In certain cases, however, the buyer does have
a choice between sea-only transport and a
combination of sea and pipeline. For example,
Saudi crude can be transported to Europe either
via tankers circumnavigating Africa by way of the
Cape Point or via Egypt’s Sumed pipeline, which
links the Red Sea with the Mediterranean.
Another major exporter of crude, Russia, uses
various pipeline/sea combinations, including
pipeline plus sea transport from the Baltic and
North seas, and pipeline only through Eastern and
Central Europe to the former East German
Republic (Deutsch Demokratische Republik,
DDR) via the Druzhba pipeline.
As a further example, a refinery in the
Stuttgart region in southern Germany has three
pipelines at its disposal to pump crude from
Mediterranean ports: the South European Pipeline
(Fos-Strasbourg-Germany), the TAL (Transalpine
Line, Trieste-Austria-Bavaria) and the CEL
(Central European Line, Genoa-Southern
Germany).
Most countries where oil consumption has
reached a certain level have developed their own
refining industries, which are capable of meeting
most of their needs. Therefore, and despite the
existence of huge export refineries in countries
such as Saudi Arabia and Venezuela, the transport
of refined products over considerable distances is
relatively insignificant in comparison with the
transport of crude. However, because of regional
imbalances between supply and demand for
refined products (disparities which are becoming
more acute with rising imports by the United
States and China), the transport of refined
products is still significant: in 2003, transport of
refined products (requiring transport ships
smaller than the tankers used for carrying crude)

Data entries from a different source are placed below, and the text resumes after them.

(** Claim C3, amended: when both files of a pair exist, the trajectory has no
    valid sample and some fixation survives the fixation loader, alignment
    raises [ValueError] for every fixation time; the pair prints its
    "Processing" line, raises at its first fixation and adds no record; and
    the double loop ends there with that [ValueError], whatever pairs come
    after. *)
Theorem empty_trajectory_raises_and_stops
    (sort_values : Pandas.frame GpsRow → Pandas.frame GpsRow)
    (geodesic : Q * Q → Q * Q → Q) (house_coords : registry) (fs : files)
    (e t : nat) (gps_rows : list GpsCsvRow) (fix_rows : list FixXlsxRow) :
  gps_files fs !! gps_path e t = Some gps_rows →
  fix_files fs !! fix_path e t = Some fix_rows →
  load_gps sort_values gps_rows = [] →
  load_fix house_coords fix_rows ≠ [] →
  (∀ ts, find_closest_position (load_gps sort_values gps_rows) ts = Raise ValueError)
  ∧ (∀ st, process_pair sort_values geodesic house_coords fs e t st
           = (Raise ValueError,
              {| stdout := stdout st ++ [processing_line e t];
                 all_results := all_results st |}))
  ∧ (∀ before after st st',
       session_pairs = before ++ (e, t) :: after →
       for_each before (λ p, process_pair sort_values geodesic house_coords fs p.1 p.2) st
       = (Ok (), st') →
       process_all sort_values geodesic house_coords fs st
       = (Raise ValueError,
          {| stdout := stdout st' ++ [processing_line e t];
             all_results := all_results st' |})).
Proof.
  intros Hgps Hfix Hempty Hsurvives.
  assert (Hpair : ∀ st, process_pair sort_values geodesic house_coords fs e t st
                        = (Raise ValueError,
                           {| stdout := stdout st ++ [processing_line e t];
                              all_results := all_results st |})).
  { intros st. unfold process_pair. rewrite Hgps, Hfix, Hempty.
    destruct (load_fix house_coords fix_rows) as [|p rest] eqn:Hdf; [done|].
    destruct (load_fix_elem house_coords fix_rows p) as (h & Hh & _ & [v Hv]).
    { rewrite Hdf. left. }
    unfold script_bind at 1. cbn [print fmap list_fmap].
    apply for_each_raise. unfold distance_row. rewrite Hh, Hv.
    by destruct v as [[target_lat target_lon] name]. }
  split; [intros ts; by rewrite Hempty|]. split; [exact Hpair|].
  intros before after st st' Hsplit Hbefore.
  rewrite process_all_flat, Hsplit, for_each_app. unfold script_bind.
  rewrite Hbefore. apply for_each_raise. apply Hpair.
Qed.

Lemma empty_trajectory_raises_and_stops_witness :
  gps_files Examples.fs_empty_trajectory !! gps_path 1 1 = Some Examples.no_valid_sample
  ∧ fix_files Examples.fs_empty_trajectory !! fix_path 1 1 = Some Examples.fixations
  ∧ load_gps Instances.sort_values_merge Examples.no_valid_sample = []
  ∧ load_fix Examples.house_coords Examples.fixations ≠ []
  ∧ (∀ ts, find_closest_position
             (load_gps Instances.sort_values_merge Examples.no_valid_sample) ts
           = Raise ValueError)
  ∧ (∀ st, process_pair Instances.sort_values_merge Instances.taxicab
             Examples.house_coords Examples.fs_empty_trajectory 1 1 st
           = (Raise ValueError,
              {| stdout := stdout st ++ [processing_line 1 1];
                 all_results := all_results st |})).
Proof.
  assert (H1 : gps_files Examples.fs_empty_trajectory !! gps_path 1 1
               = Some Examples.no_valid_sample) by (by vm_compute).
  assert (H2 : fix_files Examples.fs_empty_trajectory !! fix_path 1 1
               = Some Examples.fixations) by (by vm_compute).
  assert (H3 : load_gps Instances.sort_values_merge Examples.no_valid_sample = [])
    by (by vm_compute).
  assert (H4 : load_fix Examples.house_coords Examples.fixations ≠ [])
    by (by vm_compute).
  pose proof (empty_trajectory_raises_and_stops Instances.sort_values_merge
                Instances.taxicab Examples.house_coords Examples.fs_empty_trajectory
                1 1 Examples.no_valid_sample Examples.fixations H1 H2 H3 H4)
    as (Hfind & Hpair & _).
  split_and!; [exact H1 | exact H2 | exact H3 | exact H4 | exact Hfind | exact Hpair].
Defined.
(** * OnlineEmpDemo: the chat relay (server.js) and the chat widget (public/app.js)

    A shallow embedding of the Express handlers of [server.js] and of the
    browser widget of [public/app.js], with the properties of the chat
    request/response cycle proved over it.

    - [JS]      : JavaScript strings (UTF-16 code units), truthiness, [trim],
                  and Node's [Buffer#toString('base64')].
    - [Server]  : the [prospects] table, the handler monad (database state,
                  log of outbound calls, exceptions) and the four routes.
    - [Widget]  : the widget's closure variables as a state record and
                  [sendMessage], [addMessageToUI], [playAudio] over it. *)

From Stdlib Require Import List String Ascii Arith NArith Lia Bool.
From Stdlib.Strings Require Import Byte.
Import ListNotations.

(* ===================================================================== *)
(** ** JavaScript values used by the program *)
(* ===================================================================== *)

Module JS.

(** A JavaScript string is a sequence of UTF-16 code units. *)
Definition jsstring := list N.

(** String literals of the source (all of them ASCII). *)
Definition js (s : string) : jsstring :=
  map N_of_ascii (list_ascii_of_string s).

Definition jsstring_eqb (a b : jsstring) : bool :=
  if list_eq_dec N.eq_dec a b then true else false.

(** [ToBoolean] on a value that is [undefined] or a string:
    [undefined] and [''] are falsy, every other string is truthy. *)
Definition truthy (v : option jsstring) : bool :=
  match v with
  | None => false
  | Some [] => false
  | Some (_ :: _) => true
  end.

(** ECMAScript [WhiteSpace] and [LineTerminator] code points, the ones
    [String.prototype.trim] strips.  All of them lie in the BMP, so the
    test is on single code units. *)
Definition is_white_space (c : N) : bool :=
  (  (c =? 0x09) || (c =? 0x0A) || (c =? 0x0B) || (c =? 0x0C) || (c =? 0x0D)
  || (c =? 0x20) || (c =? 0xA0) || (c =? 0x1680)
  || ((0x2000 <=? c) && (c <=? 0x200A))
  || (c =? 0x2028) || (c =? 0x2029) || (c =? 0x202F) || (c =? 0x205F)
  || (c =? 0x3000) || (c =? 0xFEFF))%N.

Fixpoint trimStart (s : jsstring) : jsstring :=
  match s with
  | [] => []
  | c :: r => if is_white_space c then trimStart r else s
  end.

Definition trimEnd (s : jsstring) : jsstring := rev (trimStart (rev s)).

(** [String.prototype.trim]. *)
Definition trim (s : jsstring) : jsstring := trimEnd (trimStart s).

(** *** [Buffer.from(bytes).toString('base64')] (RFC 4648, with padding) *)

Definition base64_alphabet : string :=
  "ABCDEFGHIJKLMNOPQRSTUVWXYZabcdefghijklmnopqrstuvwxyz0123456789+/".

(** The code unit of the [i]-th letter of the alphabet, [i < 64]. *)
Definition base64_digit (i : N) : N :=
  match String.get (N.to_nat i) base64_alphabet with
  | Some a => N_of_ascii a
  | None => 0
  end.

Definition pad : N := 61. (* '=' *)

Fixpoint base64 (bs : list byte) : jsstring :=
  match bs with
  | [] => []
  | [a] =>
      let x := Byte.to_N a in
      [ base64_digit (N.shiftr x 2);
        base64_digit (N.shiftl (N.land x 3) 4);
        pad; pad ]
  | [a; b] =>
      let x := Byte.to_N a in
      let y := Byte.to_N b in
      [ base64_digit (N.shiftr x 2);
        base64_digit (N.lor (N.shiftl (N.land x 3) 4) (N.shiftr y 4));
        base64_digit (N.shiftl (N.land y 15) 2);
        pad ]
  | a :: b :: c :: rest =>
      let x := Byte.to_N a in
      let y := Byte.to_N b in
      let z := Byte.to_N c in
      base64_digit (N.shiftr x 2)
      :: base64_digit (N.lor (N.shiftl (N.land x 3) 4) (N.shiftr y 4))
      :: base64_digit (N.lor (N.shiftl (N.land y 15) 2) (N.shiftr z 6))
      :: base64_digit (N.land z 63)
      :: base64 rest
  end.

(** The bytes of an ASCII literal, for test vectors. *)
Definition bytes (s : string) : list byte := list_byte_of_string s.

End JS.

Import JS.

(* ===================================================================== *)
(** ** The JSON exchanged on [POST /chat] *)
(* ===================================================================== *)

Module Wire.

(** One turn of the transcript: [{ role, content }]. *)
Record message := mkMessage {
  role : jsstring;
  content : jsstring
}.

(** The request body [{ userMessage, chatHistory, prospectId }].
    [chatHistory] and [prospectId] may be absent ([undefined], which
    [JSON.stringify] drops); [userMessage] is a string, as the widget
    sends it. *)
Record ChatBody := mkChatBody {
  userMessage : jsstring;
  chatHistory : option (list message);
  prospectId : option jsstring
}.

End Wire.

(* ===================================================================== *)
(** ** server.js *)
(* ===================================================================== *)

Module Server.

Import Wire.

(** *** The [prospects] table (lines 156-163)

    [id SERIAL PRIMARY KEY, name TEXT NOT NULL, system_prompt TEXT NOT NULL,
     unique_id TEXT NOT NULL UNIQUE]. *)

Record Row := mkRow {
  id : N;
  name : jsstring;
  system_prompt : jsstring;
  unique_id : jsstring
}.

(** The rows in insertion order, and the next value of the sequence behind
    the SERIAL column. *)
Record Table := mkTable {
  rows : list Row;
  id_seq : N
}.

(** What the connection pool talks to: a server that may be unreachable and
    a [prospects] table that exists only once [initializeDatabase] has run. *)
Record Database := mkDatabase {
  online : bool;
  prospects : option Table
}.

Definition empty_table : Table := mkTable [] 1.

(** *** Exceptions and the two external services *)

(** Everything that can land in a handler's [catch]. *)
Inductive exn :=
| DbError      (* pool.query rejected *)
| TypeError    (* spread of a non-iterable, property of undefined *)
| AxiosError.  (* network failure or non-2xx status *)

Inductive outcome (A : Type) :=
| Ok (a : A)
| Throw (e : exn).
Arguments Ok {A} a.
Arguments Throw {A} e.

(** The outside world of one request: what OpenRouter answers to a message
    list (the [content] of each returned choice) and what ElevenLabs answers
    to a text (the bytes of the audio stream). *)
Record Services := mkServices {
  openrouter : list message -> outcome (list jsstring);
  elevenlabs : jsstring -> outcome (list byte)
}.

(** Calls that leave the process, in the order they are attempted. *)
Inductive event :=
| SelectByUniqueId (param : option jsstring)    (* lines 49 and 103 *)
| SelectAll                                     (* line 67 *)
| InsertProspect (n p : option jsstring) (u : jsstring)  (* line 82 *)
| PostOpenRouter (messages : list message)      (* line 110 *)
| PostElevenLabs (text : jsstring).             (* line 125 *)

Definition is_external (e : event) : bool :=
  match e with
  | PostOpenRouter _ | PostElevenLabs _ => true
  | _ => false
  end.

Definition is_store (e : event) : bool :=
  match e with
  | SelectByUniqueId _ | SelectAll | InsertProspect _ _ _ => true
  | _ => false
  end.

(** *** The handler monad: database state, call log, exceptions *)

Record World := mkWorld {
  db : Database;
  trace : list event
}.

Definition M (A : Type) : Type := World -> outcome A * World.

Definition ret {A} (a : A) : M A := fun w => (Ok a, w).

Definition bind {A B} (m : M A) (k : A -> M B) : M B :=
  fun w =>
    match m w with
    | (Ok a, w') => k a w'
    | (Throw e, w') => (Throw e, w')
    end.

Definition throw {A} (e : exn) : M A := fun w => (Throw e, w).

(** [try { body } catch (err) { handler }]. *)
Definition try_catch {A} (body : M A) (handler : exn -> M A) : M A :=
  fun w =>
    match body w with
    | (Ok a, w') => (Ok a, w')
    | (Throw e, w') => handler e w'
    end.

Definition emit (e : event) : M unit :=
  fun w => (Ok tt, mkWorld (db w) (trace w ++ [e])).

Definition lift {A} (o : outcome A) : M A := fun w => (o, w).

Definition get_db : M Database := fun w => (Ok (db w), w).

Definition put_db (d : Database) : M unit :=
  fun w => (Ok tt, mkWorld d (trace w)).

Declare Scope handler_scope.
Delimit Scope handler_scope with handler.
Notation "x <- c ;; k" := (bind c (fun x => k))
  (at level 61, c at next level, right associativity) : handler_scope.
Notation "c ;;; k" := (bind c (fun _ => k))
  (at level 61, right associativity) : handler_scope.
Local Open Scope handler_scope.

(** *** Queries *)

(** The table behind a query, or the rejection of [pool.query]. *)
Definition with_table : M Table :=
  d <- get_db ;;
  if online d then
    match prospects d with
    | Some t => ret t
    | None => throw DbError
    end
  else throw DbError.

(** PostgreSQL text cannot hold U+0000: a statement with such a string
    among its parameters is refused when the parameters are bound, and
    [pool.query] rejects. *)
Definition storable (s : jsstring) : bool := negb (existsb (N.eqb 0) s).
(** * Optimized SWU map and 3-isogeny for BLS12-381 G2

    A shallow embedding of [py_ecc/optimized_bls12_381/optimized_swu.py]:
    [optimized_swu_G2], [sqrt_division_FQ2], [positive_eta_roots] and
    [iso_map_G2].  The quadratic extension field [FQ2] and the module
    [constants] are imported by that file and are not part of it; they are
    taken here as an interface ([Optimized_Field]) and as a table of
    parameters ([Constants]). *)

From Stdlib Require Import ZArith NArith List Bool String Field Lia.
Import ListNotations.

(** ** The field interface consumed by the code

    [py_ecc.fields.optimized_bls12_381_FQ2] supplies [+], [-], [*], [/],
    unary minus, [**] with an integer exponent, [==], [FQ2.zero()],
    [FQ2.one()], the constructor [FQ2([c0, c1])] and the method [sgn0()].
    Equality of field elements is Leibniz equality on the carrier, and
    Python's [==] is the boolean test [FQ2_eqb]. *)

Class Optimized_Field (F : Type) : Type := {
  FQ2_zero : F;
  FQ2_one : F;
  FQ2_add : F -> F -> F;
  FQ2_mul : F -> F -> F;
  FQ2_sub : F -> F -> F;
  FQ2_neg : F -> F;
  FQ2_div : F -> F -> F;
  FQ2_inv : F -> F;
  FQ2_eqb : F -> F -> bool;
  sgn0 : F -> Z;
  FQ2 : Z -> Z -> F;
  FQ2_field :
    field_theory FQ2_zero FQ2_one FQ2_add FQ2_mul FQ2_sub FQ2_neg
                 FQ2_div FQ2_inv (@eq F);
  FQ2_eqb_eq : forall x y : F, FQ2_eqb x y = true <-> x = y
}.

Declare Scope FQ2_scope.
Delimit Scope FQ2_scope with FQ2.
Notation "x + y" := (FQ2_add x y) : FQ2_scope.
Notation "x * y" := (FQ2_mul x y) : FQ2_scope.
Notation "x - y" := (FQ2_sub x y) : FQ2_scope.
Notation "x / y" := (FQ2_div x y) : FQ2_scope.
Notation "- x" := (FQ2_neg x) : FQ2_scope.
Notation "x == y" := (FQ2_eqb x y) (at level 70, no associativity) : FQ2_scope.

(** Modelled from the spec: the integer-exponent power of the field type
    (the method [__pow__] of the absent field module), as repeated
    multiplication by binary exponentiation. *)
Definition FQ2_pow {F : Type} `{Optimized_Field F} (x : F) (n : N) : F :=
  pow_N FQ2_one FQ2_mul x n.

Arguments FQ2_pow : simpl never.

Notation "x ** n" := (FQ2_pow x n%N) (at level 30, right associativity) : FQ2_scope.

(** The names imported from [.constants]; their values are parameters.
    [SQRT_I] is imported by the file and never used. *)
Class Constants (F : Type) : Type := {
  ISO_3_A : F;
  ISO_3_B : F;
  ISO_3_Z : F;
  P_MINUS_9_DIV_16 : N;
  EV1 : Z;
  EV2 : Z;
  ISO_3_MAP_COEFFICIENTS : list (list F);
  POSITIVE_EIGTH_ROOTS_OF_UNITY : list F
}.

Definition Optimized_Point3D (F : Type) : Type := (F * F * F)%type.

(** ** Exceptions *)

Inductive exn : Type :=
| Exception (msg : string)
| IndexError (msg : string).

Inductive outcome (A : Type) : Type :=
| Returned (a : A)
| Raised (e : exn).

Arguments Returned {A} a.
Arguments Raised {A} e.

Definition bind {A B : Type} (c : outcome A) (k : A -> outcome B) : outcome B :=
  match c with
  | Returned a => k a
  | Raised e => Raised e
  end.

Notation "x <- c ;; k" := (bind c (fun x => k))
  (at level 61, c at next level, right associativity).
Notation "' pat <- c ;; k" := (bind c (fun x => match x with pat => k end))
  (at level 61, pat pattern, c at next level, right associativity).

(** A [for] loop whose body may raise. *)
Fixpoint for_each {S A : Type} (body : S -> A -> outcome S) (xs : list A) (s : S)
  : outcome S :=
  match xs with
  | [] => Returned s
  | x :: xs' => s' <- body s x ;; for_each body xs' s'
  end.

(** Python's [enumerate]. *)
Fixpoint enumerate_from {A : Type} (i : nat) (xs : list A) : list (nat * A) :=
  match xs with
  | [] => []
  | x :: xs' => (i, x) :: enumerate_from (S i) xs'
  end.

Definition enumerate {A : Type} (xs : list A) : list (nat * A) :=
  enumerate_from 0 xs.

(** Reading and assigning a list cell by index; out of range raises. *)
Definition list_get {A : Type} (xs : list A) (i : nat) : outcome A :=
  match nth_error xs i with
  | Some x => Returned x
  | None => Raised (IndexError "list index out of range")
  end.

Definition list_set {A : Type} (xs : list A) (i : nat) (x : A) : outcome (list A) :=
  if (i <? List.length xs)%nat
  then Returned (firstn i xs ++ x :: skipn (S i) xs)
  else Raised (IndexError "list assignment index out of range").

(** The slices [k[-1:]] and [k[:-1]]. *)
Definition slice_last {A : Type} (k : list A) : list A :=
  skipn (List.length k - 1) k.

Definition slice_but_last {A : Type} (k : list A) : list A :=
  removelast k.

Section Code.

Context {F : Type} {OF : Optimized_Field F} {K : Constants F}.
Local Open Scope FQ2_scope.

(** ** Square Root Division *)

(** The body of the loop over [roots]; the loop state is
    [(valid_root, result)]. *)
Definition sqrt_division_step (u v sqrt_candidate : F)
  (st : bool * F) (root : F) : bool * F :=
  let '(valid_root, result) := st in
  let temp1 := root * sqrt_candidate in
  let temp2 := temp1 ** 2 * v - u in
  if (temp2 == FQ2_zero) && negb valid_root
  then (true, temp1)
  else (valid_root, result).

Definition sqrt_division_FQ2 (u v : F) : bool * F :=
  let temp1 := u * v ** 7 in
  let temp2 := temp1 * v ** 8 in
  let sqrt_candidate := temp2 ** P_MINUS_9_DIV_16 in
  let sqrt_candidate := sqrt_candidate * temp1 in
  let valid_root := false in
  let result := sqrt_candidate in
  let roots := POSITIVE_EIGTH_ROOTS_OF_UNITY in
  fold_left (sqrt_division_step u v sqrt_candidate) roots (valid_root, result).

represented 22%, or nearly 500 million tonnes, of
total oil transport.
Refined products are generally transported
over shorter distances, but the dispersal of end
consumers and the diversity of the products
transported pose specific problems: for example,
the holds of transport ships must be cleaned
between each product batch, and ships or
pipelines specially built for carrying refined
products cannot always be used. Furthermore,
pipelines carrying refined products are relatively
rare: they are largely confined to the US and, to a
lesser extent, Europe. Even markets whose
significance in terms of unit consumption is tiny
require refined products in all their different
forms: solid (bitumen), liquid (fuel oils, gasoline
fuels) and gas (Liquified Petroleum Gas, LPG).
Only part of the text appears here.